The reason for the move?
She told me, personal issues.
Given the rest of her story, that could have meant anything.
“Couldn’t have been past nine in the evening,” she said, talking about the banging on the door. She’d been sleeping a lot in those days. For all she slept – and with the black depression that was shrouding her more than ever, she was sleeping a lot – she never felt like she could get enough rest. She was always tired, crawling back under the covers the moment she tried to get up. The world was too much for her. All she wanted was an escape.
I understood the feeling.
Wished I could reach out, let her know she wasn’t alone.
But I wasn’t talking to her as a friend. Not as a confidante or a sympathetic ear.
I was an investigator.
Searching for the truth. Couldn’t afford to distort it by throwing my own feelings into the mix.
Detachment. My professional watchword.
The one quality I strived for and rarely reached.
“They were ugly,” she told me. “The two of them. I remember that. One of them had stupid hair, looked like Peter Stringfellow jacked out on steroids, you know?” She laughed at little at the memory. “They told me that I knew why they were there.” And she did, but claimed not to anyway; some tiny part of her hoping they’d believe her, think they’d made a mistake and just walk away.
Didn’t happen of course.
The two of them beat her. Hard.
“They just walked right in. I tried to close the door, but they kicked it back. I remember stumbling back and closing my eyes. Opening them again and seeing this fist right in front of me. Then I didn’t know what had happened until I was on the floor. They kicked me, you know? I couldn’t help but remember when I was six years old and this boy thought it would be funny to punch me in the stomach. This older boy – Gary, that was his name, Gary Smith, I had such a crush on him – he stepped in and grabbed the other boy. Told him, you don’t punch girls in the stomach. It’s wrong. Plain wrong.”
I remembered being told the same thing when I was young. Among the many sins you could commit – and given Scotland’s Calvinist heritage, the litany of sins were a shared memory we all had of childhood – punching a girl in the stomach ranked somewhere just short of genocide.

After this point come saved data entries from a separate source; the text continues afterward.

(* ===== verification/ObjectAlloc.v ===== *)
(** * Object allocators (class ObjectAlloc of ckpt_alloc.cpp)

    Every persistent object allocates from an allocator of its own, with one
    free list per core; a thread uses the free list its identifier hashes to
    and returns memory to the free list it came from.  The table of
    allocators of the global allocator is at the end. *)

From stdpp Require Import base numbers list gmap strings.
From S2P Require Import Prelude Pmem Bitmap Heap GlobalAlloc FreeList.

Definition Alignment : Z := 0x40.
Definition sizeof_chunk_header : Z := 8.

Record oalloc := ObjectAlloc {
  oa_id : list Z;
  total_cores : Z;
  free_lists : list flist
}.

(** The constructor; [cores] is what [get_cpu_info] found. *)
Definition oa_init (uuid : list Z) (cores : Z) : oalloc :=
  ObjectAlloc uuid cores ((fun c => fl_init (Z.of_nat c)) <$> seq 0 (Z.to_nat cores)).

(** The 64-bit mix of a thread identifier. *)
Definition thread_hash (thread_id : Z) : Z :=
  let key := u64 thread_id in
  let key := u64 ((UINT64_MAX - key) + u64 (Z.shiftl key 21)) in
  let key := Z.lxor key (Z.shiftr key 24) in
  let key := u64 (u64 (key + u64 (Z.shiftl key 3)) + u64 (Z.shiftl key 8)) in
  let key := Z.lxor key (Z.shiftr key 14) in
  let key := u64 (u64 (key + u64 (Z.shiftl key 2)) + u64 (Z.shiftl key 4)) in
  let key := Z.lxor key (Z.shiftr key 28) in
  u64 (key + u64 (Z.shiftl key 31)).

Definition getOffset (o : oalloc) (thread_id : Z) : Z := thread_hash thread_id mod total_cores o.

Definition get_list (o : oalloc) (i : Z) : res flist :=
  match free_lists o !! Z.to_nat i with Some fl => Ok fl | None => Segfault end.
Definition set_list (o : oalloc) (i : Z) (fl : flist) : oalloc :=
  ObjectAlloc (oa_id o) (total_cores o) (<[Z.to_nat i := fl]> (free_lists o)).

Definition chunk_size_of (size0 : Z) : Z := align_up (u64 (size0 + sizeof_chunk_header)) Alignment.

Section ObjectAlloc.
Variable mmap_at : Z -> Z -> bool.

(** [alloc]: the address of the memory after the header. *)
Definition oa_alloc (g : galloc) (o : oalloc) (self size0 : Z) : res (galloc * oalloc * Z) :=
  let chunk_size := chunk_size_of size0 in
  let i := getOffset o self in
  let* fl := get_list o i in
  let* fl := fl_lock fl in
  if chunk_size <=? BlockSize then
    let* (g, fl, chunk) := fl_alloc mmap_at g fl chunk_size in
    let* bm := setBitmap (ga_bitmap g) chunk chunk_size in
    let* fl := fl_unlock fl in
    Ok (with_bitmap g bm, set_list o i fl, chunk + sizeof_chunk_header)
  else
    let* (g, chunk) := big_alloc mmap_at g fl chunk_size in
    let* bm := setBitmapForBigAlloc (ga_bitmap g) chunk chunk_size in
    let* fl := fl_unlock fl in
    Ok (with_bitmap g bm, set_list o i fl, chunk + sizeof_chunk_header).

Definition oa_dealloc (g : galloc) (o : oalloc) (ptr : Z) : res (galloc * oalloc) :=
  if ptr =? 0 then Ok (g, o)
  else
    let chunk := ptr - sizeof_chunk_header in
    let* l := hget (ga_mem g) chunk in
    let i := free_list_id l in
    let* fl := get_list o i in
    let* fl := fl_lock fl in
    let* (g, fl) :=
      if size l <=? BlockSize then fl_dealloc g fl chunk
      else let* g := big_dealloc g chunk in Ok (g, fl) in
    let* fl := fl_unlock fl in
    Ok (g, set_list o i fl).

Definition oa_realloc (g : galloc) (o : oalloc) (ptr size0 : Z) : res (galloc * oalloc * Z) :=
  if ptr =? 0 then Ok (g, o, 0)
  else
    let new_size := chunk_size_of size0 in
    if BlockSize <? new_size then Ok (g, o, 0)
    else
      let chunk := ptr - sizeof_chunk_header in
      let* l := hget (ga_mem g) chunk in
      let i := free_list_id l in
      let* fl := get_list o i in
      let* fl := fl_lock fl in
      let* (g, fl, chunk) := fl_realloc mmap_at g fl chunk new_size in
      let* fl := fl_unlock fl in
      Ok (g, set_list o i fl, chunk + sizeof_chunk_header).

(** [for (c = 0; c < total_cores; c++) free_lists[c]->releaseFreeBlocks()] *)
Fixpoint release_lists (g : galloc) (fls : list flist) : res (galloc * list flist) :=
  match fls with
  | [] => Ok (g, [])
  | fl :: fls =>
      let* (g, fl) := releaseFreeBlocks g fl in
      let* (g, fls) := release_lists g fls in
      Ok (g, fl :: fls)
  end.
Definition oa_releaseFreeBlocks (g : galloc) (o : oalloc) : res (galloc * oalloc) :=
  let* (g, fls) := release_lists g (free_lists o) in
  Ok (g, ObjectAlloc (oa_id o) (total_cores o) fls).

End ObjectAlloc.

(** ** Snapshots of an object allocator *)

Definition oa_snapshotSize (o : oalloc) : Z := 16 + 8 + 8 + total_cores o * fl_snapshotSize.

Fixpoint save_lists (fls : list flist) (nvm : words) (ptr : Z) : words :=
  match fls with [] => nvm | fl :: fls => save_lists fls (fl_save fl nvm ptr) (ptr + fl_snapshotSize) end.

Definition oa_save (o : oalloc) (this : Z) (nvm : words) (ptr : Z) : words :=
  let nvm := wset nvm ptr (le_value (take 8 (oa_id o))) in
  let nvm := wset nvm (ptr + 8) (le_value (drop 8 (oa_id o))) in
  let nvm := wset nvm (ptr + 16) (total_cores o) in
  let nvm := wset nvm (ptr + 24) this in
  save_lists (free_lists o) nvm (ptr + 32).

Fixpoint load_lists (fls : list flist) (nvm : words) (ptr : Z) : list flist :=
  match fls with [] => [] | fl :: fls => fl_load fl nvm ptr :: load_lists fls nvm (ptr + fl_snapshotSize) end.

(** The 16 bytes of the identifier in the snapshot. *)
Definition snapshot_uuid (nvm : words) (ptr : Z) : list Z :=
  le_bytes 8 (wget nvm ptr) ++ le_bytes 8 (wget nvm (ptr + 8)).

Definition oa_load (o : oalloc) (nvm : words) (ptr : Z) : res oalloc :=
  assert! bool_decide (oa_id o = snapshot_uuid nvm ptr) in
  assert! wget nvm (ptr + 16) =? total_cores o in
  Ok (ObjectAlloc (oa_id o) (total_cores o) (load_lists (free_lists o) nvm (ptr + 32))).

(** ** The table of allocators (GlobalAlloc::newAllocator, findAllocator and
    restoreAllocator)

    Allocators are built one after the other in a region of their own;
    [std::map::insert] keeps an existing entry. *)
Section Table.
Context `{Uuid}.

Record atable := ATable { at_objects : gmap Z oalloc; allocators : gmap string Z; allocatorsMemory : Z; sizeof_ObjectAlloc : Z }.

Definition map_insert {V} (m : gmap string V) (k : string) (v : V) : gmap string V :=
  match m !! k with Some _ => m | None => <[k := v]> m end.

Definition newAllocator (t : atable) (uuid : list Z) (cores : Z) : atable * Z :=
  let ptr := allocatorsMemory t + sizeof_ObjectAlloc t * Z.of_nat (base.size (allocators t)) in
  (ATable (<[ptr := oa_init uuid cores]> (at_objects t)) (map_insert (allocators t) (uuid_unparse uuid) ptr)
     (allocatorsMemory t) (sizeof_ObjectAlloc t), ptr).

Definition findAllocator (t : atable) (uuid : list Z) : option Z := allocators t !! uuid_unparse uuid.

Definition restoreAllocator (t : atable) (alloc : Z) : res atable :=
  match at_objects t !! alloc with
  | None => Segfault
  | Some o => Ok (ATable (at_objects t) (map_insert (allocators t) (uuid_unparse (oa_id o)) alloc)
                    (allocatorsMemory t) (sizeof_ObjectAlloc t))
  end.

End Table.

The two thugs beat Deborah hard. Landed her in hospital. A broken wrist, shattered ribs and black eyes you couldn’t disguise with just a pair of sunglasses like they did in the films.
She lied about what happened, of course. Knew that the attending doctors in the A&E didn’t believe her. But then, she knew what would happen if she told the truth.

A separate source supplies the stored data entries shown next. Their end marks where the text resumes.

(** [waitForFaultHandlers] returns. *)
Definition no_fault_handlers (s : snap) (allocatedBlocks : Z) : bool :=
  forallb (fun b => negb (context_at s b =? LockedHugePage)) (seqZ 0 allocatedBlocks).

(** ** Loading a snapshot *)

Record snapshot_file := SnapshotFile { f_header : snapshot_header_t; f_words : words; f_data : gmap Z line }.

Definition restore_line (f : snapshot_file) (m : gmap Z line) (x : Z) : gmap Z line :=
  <[x := heap_line (f_data f) (file_offset (f_header f) x)]> m.

(** [bitmap[0] == 0 && ... && bitmap[7] == 0] *)
Fixpoint all_zero (n : nat) (nvm : words) (bitmap : Z) : bool :=
  match n with
  | O => true
  | S n => (wget nvm bitmap =? 0) && all_zero n nvm (bitmap + 8)
  end.

(** [restoreWorker(offset, length)] *)
Fixpoint restoreWorker (f : snapshot_file) (length : nat) (offset : Z) (m : gmap Z line) : gmap Z line :=
  match length with
  | O => m
  | S length =>
      let bitmap := bitmap_offset (f_header f) + 8 * (offset * BitmapStepSize) in
      let m :=
        if all_zero 8 (f_words f) bitmap then m
        else foldl (restore_line f) m (block_lines (f_header f) (f_words f) offset) in
      restoreWorker f length (offset + 1) m
  end.

(** The four threads of [load]; they write disjoint blocks. *)
Fixpoint restore_threads (n : nat) (f : snapshot_file) (shareLength threadIndex : Z) (m : gmap Z line) : gmap Z line :=
  match n with
  | O => m
  | S n => restore_threads n f shareLength (threadIndex + shareLength)
             (restoreWorker f (Z.to_nat shareLength) threadIndex m)
  end.

Section Load.
Context `{Uuid}.
Variable mmap_at : Z -> Z -> bool.
Variable cores : Z.   (* of get_cpu_info *)

(** What [load] gives to the manager and to the recovery context. *)
Record loaded := Loaded {
  ld_objects : gmap string Z;
  ld_last_commit : gmap string Z;
  ld_log_heads : gmap string Z
}.

(** The loop that restores the object allocators. *)
Fixpoint load_objects (n : nat) (nvm : words) (objCkpt : Z) (t : atable) (l : loaded) : res (atable * loaded) :=
  match n with
  | O => Ok (t, l)
  | S n =>
      let lastCommit := wget nvm objCkpt in
      let logTail := wget nvm (objCkpt + 8) in
      let objectPtr := wget nvm (objCkpt + 16) in
      let objCkpt := objCkpt + 24 in
      let uuid := snapshot_uuid nvm objCkpt in
      let allocPtr := wget nvm (objCkpt + 24) in
      let* alloc := oa_load (oa_init uuid cores) nvm objCkpt in
      let t := ATable (<[allocPtr := alloc]> (at_objects t)) (allocators t) (allocatorsMemory t) (sizeof_ObjectAlloc t) in
      let* t := restoreAllocator t allocPtr in
      let k := uuid_unparse uuid in
      let l := Loaded (map_insert (ld_objects l) k objectPtr) (map_insert (ld_last_commit l) k lastCommit)
                 (map_insert (ld_log_heads l) k logTail) in
      load_objects n nvm (objCkpt + oa_snapshotSize alloc) t l
  end.

(** The loop that gives free blocks back to the global allocator. *)
Fixpoint release_objects (n : nat) (nvm : words) (objCkpt : Z) (g : galloc) (t : atable) : res (galloc * atable) :=
  match n with
  | O => Ok (g, t)
  | S n =>
      let objCkpt := objCkpt + 24 in
      match findAllocator t (snapshot_uuid nvm objCkpt) with
      | None => AssertFail
      | Some p =>
          match at_objects t !! p with
          | None => Segfault
          | Some alloc =>
              let* (g, alloc) := oa_releaseFreeBlocks g alloc in
              release_objects n nvm (objCkpt + oa_snapshotSize alloc) g
                (ATable (<[p := alloc]> (at_objects t)) (allocators t) (allocatorsMemory t) (sizeof_ObjectAlloc t))
          end
      end
  end.

(** [for (auto it = manager->objects.begin(); ...)]: the commit number that
    each object has replayed. *)
Definition last_played (l : loaded) : res (gmap string Z) :=
  assert! bool_decide (dom (ld_objects l) ⊆ dom (ld_last_commit l)) in
  Ok (filter (fun kv => kv.1 ∈ dom (ld_objects l)) (ld_last_commit l)).

Definition load (f : snapshot_file) (t : atable) (l : loaded) : res (galloc * atable * loaded * gmap string Z) :=
  let h := f_header f in
  let* g := ga_load mmap_at (f_words f) (global_offset h) (bitmap_offset h) in
  let* blocks := allocatedBlocks g in
  let lines' := restore_threads (Z.to_nat SnapshotThreads) f (blocks / SnapshotThreads) 0 (lines (ga_mem g)) in
  let g := with_mem g (Mem lines' (mapped_regions (ga_mem g))) in
  let n := Z.to_nat (object_count h) in
  let* (t, l) := load_objects n (f_words f) (alloc_offset h) t l in
  let* (g, t) := release_objects n (f_words f) (alloc_offset h) g t in
  let* played := last_played l in
  Ok (g, t, l, played).

End Load.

She made Kathryn keep quiet, too.
“It was our first real fight as sisters,” she told me. “I mean, we fought over things when we were younger, but this was the first time it felt like maybe there was no way back from what either of us said that night. I’m amazed she ever talked to me again.”

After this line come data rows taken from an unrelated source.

(* ===== verification/SnapshotProofs.v ===== *)
(** * Correctness of snapshots

    First the lines of a block that are copied and the blocks that are
    marked; then the invariant of the asynchronous stage, which holds
    whatever the interleaving of the snapshot threads with the writes and
    the page faults of the program; then restoring. *)

From stdpp Require Import base numbers list gmap strings sorting.
From S2P Require Import Prelude Pmem Bitmap Heap GlobalAlloc GlobalAllocProofs FreeList ObjectAlloc Snapshot.

(** ** The lines of a block *)

Lemma elem_copy_rounds n src x :
  x ∈ copy_rounds n src <-> exists k, 0 <= k < 4 * Z.of_nat n /\ x = src + 64 * k.
Proof.
  revert src. induction n as [|n IH]; intros src; cbn [copy_rounds].
  - split; [intros Hx; by apply elem_of_nil in Hx|]. intros (k & Hk & _). lia.
  - cbn [app]. rewrite !elem_of_cons, IH. split.
    + intros [->|[->|[->|[->|(k & Hk & ->)]]]]; [exists 0|exists 1|exists 2|exists 3|exists (k + 4)]; lia.
    + intros (k & Hk & ->). destruct (Z.lt_ge_cases k 4); [|do 4 right; exists (k - 4); lia].
      assert (k = 0 \/ k = 1 \/ k = 2 \/ k = 3) as [->|[->|[->| ->]]] by lia; lia.
Qed.

(** The lines of one page: all, or only the first. *)
Definition page_lines (bit : bool) (src : Z) : list Z :=
  if bit then nonTemporalPageCopy src else nonTemporalCacheLineCopy src.

Lemma elem_page_lines bit src x :
  x ∈ page_lines bit src <-> exists k, 0 <= k < 64 /\ x = src + 64 * k /\ (bit = false -> k = 0).
Proof.
  unfold page_lines, nonTemporalPageCopy, nonTemporalCacheLineCopy. destruct bit.
  - rewrite elem_copy_rounds. change (4 * Z.of_nat 16) with 64. naive_solver.
  - rewrite list_elem_of_singleton. split; [intros ->; exists 0; lia|]. intros (k & _ & -> & Hk). rewrite Hk by done. lia.
Qed.

Lemma land_1_odd bit : negb (Z.land bit 1 =? 0) = Z.odd bit.
Proof.
  rewrite <- Z.bit0_odd. change 1 with (Z.ones 1) at 1. rewrite Z.land_ones by lia. change (2 ^ 1) with 2.
  rewrite Z.bit0_eqb. destruct (Z.eqb_spec (bit mod 2) 0), (Z.eqb_spec (bit mod 2) 1); try done; exfalso; dlia.
Qed.

Lemma elem_word_lines n bit src x :
  x ∈ word_lines n bit src <->
  exists p, 0 <= p < Z.of_nat n /\ x ∈ page_lines (Z.testbit bit p) (src + BitmapGranularity * p).
Proof.
  revert bit src. induction n as [|n IH]; intros bit src; cbn [word_lines].
  - split; [intros Hx; by apply elem_of_nil in Hx|]. intros (p & Hp & _). lia.
  - rewrite elem_of_app, IH, land_1_odd. fold (page_lines (Z.odd bit) src). change BitmapGranularity with 4096. split.
    + intros [Hx|(p & Hp & Hx)].
      * exists 0. split; [lia|]. rewrite Z.bit0_odd, Z.mul_0_r, Z.add_0_r. done.
      * exists (p + 1). split; [lia|]. rewrite Z.shiftr_spec in Hx by lia.
        by replace (src + 4096 * (p + 1)) with (src + 4096 + 4096 * p) by lia.
    + intros (p & Hp & Hx). destruct (Z.eq_dec p 0) as [->|].
      * left. by rewrite Z.bit0_odd, Z.mul_0_r, Z.add_0_r in Hx.
      * right. exists (p - 1). split; [lia|]. rewrite Z.shiftr_spec by lia.
        replace (src + 4096 + 4096 * (p - 1)) with (src + 4096 * p) by lia. by replace (p - 1 + 1) with p by lia.
Qed.

(** Page [p] of the heap is set in the bitmap stored at [bitmap]. *)
Definition page_bit (nvm : words) (bitmap p : Z) : bool := Z.testbit (wget nvm (bitmap + 8 * (p / 64))) (p mod 64).

Lemma elem_block_words n nvm bitmap src x :
  x ∈ block_words n nvm bitmap src <->
  exists p, 0 <= p < 64 * Z.of_nat n /\ x ∈ page_lines (page_bit nvm bitmap p) (src + BitmapGranularity * p).
Proof.
  revert bitmap src. induction n as [|n IH]; intros bitmap src; cbn [block_words].
  - split; [intros Hx; by apply elem_of_nil in Hx|]. intros (p & Hp & _). lia.
  - rewrite elem_of_app, IH, elem_word_lines. unfold page_bit. change BitmapGranularity with 4096. split.
    + intros [(p & Hp & Hx)|(p & Hp & Hx)].
      * exists p. split; [lia|]. rewrite Z.div_small, Z.mod_small by lia. by rewrite Z.mul_0_r, Z.add_0_r.
      * exists (p + 64). split; [lia|].
        replace ((p + 64) / 64) with (p / 64 + 1) by dlia. replace ((p + 64) mod 64) with (p mod 64) by dlia.
        replace (bitmap + 8 * (p / 64 + 1)) with (bitmap + 8 + 8 * (p / 64)) by lia.
        by replace (src + 4096 * (p + 64)) with (src + 64 * 4096 + 4096 * p) by lia.
    + intros (p & Hp & Hx). destruct (Z.lt_ge_cases p 64).
      * left. exists p. split; [lia|]. by rewrite Z.div_small, Z.mod_small, Z.mul_0_r, Z.add_0_r in Hx by lia.
      * right. exists (p - 64). split; [lia|].
        replace ((p - 64) / 64) with (p / 64 - 1) by dlia. replace ((p - 64) mod 64) with (p mod 64) by dlia.
        replace (bitmap + 8 + 8 * (p / 64 - 1)) with (bitmap + 8 * (p / 64)) by lia.
        by replace (src + 64 * 4096 + 4096 * (p - 64)) with (src + 4096 * p) by lia.
Qed.

(** The lines of block [b]: of every page its first line, of the pages of
    the bitmap all lines. *)
Lemma elem_block_lines h nvm b x :
  0 <= b ->
  x ∈ block_lines h nvm b <->
  exists q k, b * 512 <= q < b * 512 + 512 /\ 0 <= k < 64 /\ x = BaseAddress + BitmapGranularity * q + 64 * k /\
    (page_bit nvm (bitmap_offset h) q = false -> k = 0).
Proof.
  intros Hb. unfold block_lines. change BitmapStepSize with 8. change (Z.to_nat 8) with 8%nat.
  rewrite elem_block_words. change (64 * Z.of_nat 8) with 512. change BlockSize with 2097152. change BitmapGranularity with 4096.
  assert (Ebit : forall p, 0 <= p < 512 -> page_bit nvm (bitmap_offset h + 8 * (b * 8)) p = page_bit nvm (bitmap_offset h) (b * 512 + p)).
  { intros p Hp. unfold page_bit. replace ((b * 512 + p) / 64) with (b * 8 + p / 64) by dlia.
    replace ((b * 512 + p) mod 64) with (p mod 64) by dlia. do 2 f_equal. lia. }
  split.
  - intros (p & Hp & Hx). rewrite Ebit in Hx by lia. apply elem_page_lines in Hx as (k & Hk & -> & Hf).
    exists (b * 512 + p), k. split; [lia|]. split; [lia|]. split; [lia|done].
  - intros (q & k & Hq & Hk & -> & Hf). exists (q - b * 512). split; [lia|]. rewrite Ebit by lia.
    replace (b * 512 + (q - b * 512)) with q by lia. apply elem_page_lines. exists k. split; [lia|]. split; [lia|done].
Qed.

Lemma block_lines_block h nvm b x : 0 <= b -> x ∈ block_lines h nvm b -> block_of x = b.
Proof.
  intros Hb (q & k & Hq & Hk & -> & _)%elem_block_lines; [|done]. unfold block_of.
  change BitmapGranularity with 4096. change BlockSize with 2097152. dlia.
Qed.

(** ** Marking *)

Lemma any_word_ext n nvm a : any_word n nvm a = true <-> exists k, 0 <= k < Z.of_nat n /\ 0 < wget nvm (a + 8 * k).
Proof.
  revert a. induction n as [|n IH]; intros a; cbn [any_word].
  - split; [done|]. intros (k & Hk & _). lia.
  - rewrite orb_true_iff, Z.ltb_lt, IH. split.
    + intros [Ha|(k & Hk & Ha)]; [exists 0|exists (k + 1)]; (split; [lia|]).
      * by rewrite Z.mul_0_r, Z.add_0_r.
      * by replace (a + 8 * (k + 1)) with (a + 8 + 8 * k) by lia.
    + intros (k & Hk & Ha). destruct (Z.eq_dec k 0) as [->|]; [left|right; exists (k - 1); split; [lia|]].
      * by rewrite Z.mul_0_r, Z.add_0_r in Ha.
      * by replace (a + 8 + 8 * (k - 1)) with (a + 8 * k) by lia.
Qed.

(** Block [b] has a page in the bitmap. *)
Definition block_used (h : snapshot_header_t) (nvm : words) (b : Z) : bool := any_word 8 nvm (bitmap_offset h + 64 * b).

Lemma elem_blocks_in b k c :
  0 <= k -> c ∈ blocks_in (BaseAddress + b * BlockSize) (k * BlockSize) <-> b <= c < b + k.
Proof.
  intros Hk. unfold blocks_in, block_of. rewrite elem_of_list_to_set, elem_of_seqZ.
  replace (BaseAddress + b * BlockSize - BaseAddress) with (b * BlockSize) by lia. by rewrite !Z.div_mul by done.
Qed.

(** The loop with [k] used blocks pending before block [b]. *)
Lemma mark_loop_spec n b k h nvm ctx ro :
  0 <= k <= b ->
  exists ctx' ro', mark_loop n b nvm (bitmap_offset h + 64 * b) ctx ro (BaseAddress + (b - k) * BlockSize) (k * BlockSize) = (ctx', ro') /\
    (forall c, ctx' !! c = if bool_decide (b <= c < b + Z.of_nat n)
                           then Some (if block_used h nvm c then UsedHugePage else FreeHugePage) else ctx !! c) /\
    (forall c, c ∈ ro' <-> c ∈ ro \/ b - k <= c < b \/ (b <= c < b + Z.of_nat n /\ block_used h nvm c = true)).
Proof.
  assert (Hflush : forall k b ro c, 0 <= k <= b -> c ∈ (if 0 <? k * BlockSize then ro ∪ blocks_in (BaseAddress + (b - k) * BlockSize) (k * BlockSize) else ro) <-> c ∈ ro \/ b - k <= c < b).
  { intros k0 b0 ro0 c Hk0. change BlockSize with 2097152 at 1. destruct (Z.ltb_spec 0 (k0 * 2097152)).
    - rewrite elem_of_union, elem_blocks_in by lia. intuition lia.
    - intuition lia. }
  revert b k ctx ro. induction n as [|n IH]; intros b k ctx ro Hk; cbn [mark_loop].
  - eexists _, _. split; [done|]. split.
    + intros c. rewrite bool_decide_false by lia. done.
    + intros c. rewrite Hflush by done. intuition lia.
  - fold (block_used h nvm b).
    replace (bitmap_offset h + 64 * b + 64) with (bitmap_offset h + 64 * (b + 1)) by lia.
    destruct (block_used h nvm b) eqn:Eu.
    + destruct (IH (b + 1) (k + 1) (<[b := UsedHugePage]> ctx) ro ltac:(lia)) as (ctx' & ro' & E & Hc & Hr).
      replace (b + 1 - (k + 1)) with (b - k) in E by lia. rewrite Z.mul_add_distr_r, Z.mul_1_l in E. rewrite E.
      eexists _, _. split; [done|]. split.
      * intros c. rewrite Hc. destruct (Z.eq_dec b c) as [<-|Hne].
        -- rewrite bool_decide_false, bool_decide_true, Eu by lia. apply lookup_insert_eq.
        -- rewrite lookup_insert_ne by done. erewrite bool_decide_ext; [done|lia].
      * intros c. rewrite Hr. destruct (Z.eq_dec b c) as [<-|Hne]; [rewrite Eu; intuition lia|intuition lia].
    + set (ro1 := if 0 <? k * BlockSize then _ else ro).
      destruct (IH (b + 1) 0 (<[b := FreeHugePage]> ctx) ro1 ltac:(lia)) as (ctx' & ro' & E & Hc & Hr).
      rewrite Z.sub_0_r, Z.mul_0_l in E. rewrite E. eexists _, _. split; [done|]. split.
      * intros c. rewrite Hc. destruct (Z.eq_dec b c) as [<-|Hne].
        -- rewrite bool_decide_false, bool_decide_true, Eu by lia. apply lookup_insert_eq.
        -- rewrite lookup_insert_ne by done. erewrite bool_decide_ext; [done|lia].
      * intros c. rewrite Hr. unfold ro1. rewrite Hflush by done. destruct (Z.eq_dec b c) as [<-|Hne]; [|intuition lia].
        rewrite Eu. intuition lia || congruence.
Qed.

Say what you like about their methods, the hired muscle had made their point.
The worst part was that I knew David Burns wouldn’t have given a fuck about the pain Deborah suffered. For all his grandiose talk of being a family man in touch with the people, he was a cold-hearted bastard who wouldn’t blink twice at any atrocity committed in his name.
But, of course, he wasn’t so cold hearted that he would get his own hands dirty. Oh, no. He was too much of a fucking coward for that.
Deborah told me she needed air.
I let her step out the back door. Everything was under control. We had time.
What was important: Mary was safe. We knew where she was. The ticking clock had turned mute.
Susan had been standing in the hallway. I didn’t know for how long. She came in when Deborah went out the back door and reached out to place her hand on my arm. She squeezed gently.
“It’s a mess, aye?”
I nodded.
She said, “Mary’s fine. In case you were wondering.”
It felt like a rebuke, although there was nothing in the way she spoke that came across as vicious.
I looked at the back door, which sat ajar.
“I’m glad.”
“I heard what she was saying.”
I nodded, kept looking at the door. “She never meant the girl any harm.”
“But she has to understand –”
I cut Susan off, waving my hand. Didn’t want to hear what she had to say.
“You talk a lot about being detached,” she said. “How a good investigator never involves himself in the lives of his clients. How you sit back, refuse to let your emotions get the better of you. Great delusion, Steed. You’re nothing but emotions. Why else did you stick with this case?”
I pretended that I hadn’t heard. “She’s scared for her daughter, you know.”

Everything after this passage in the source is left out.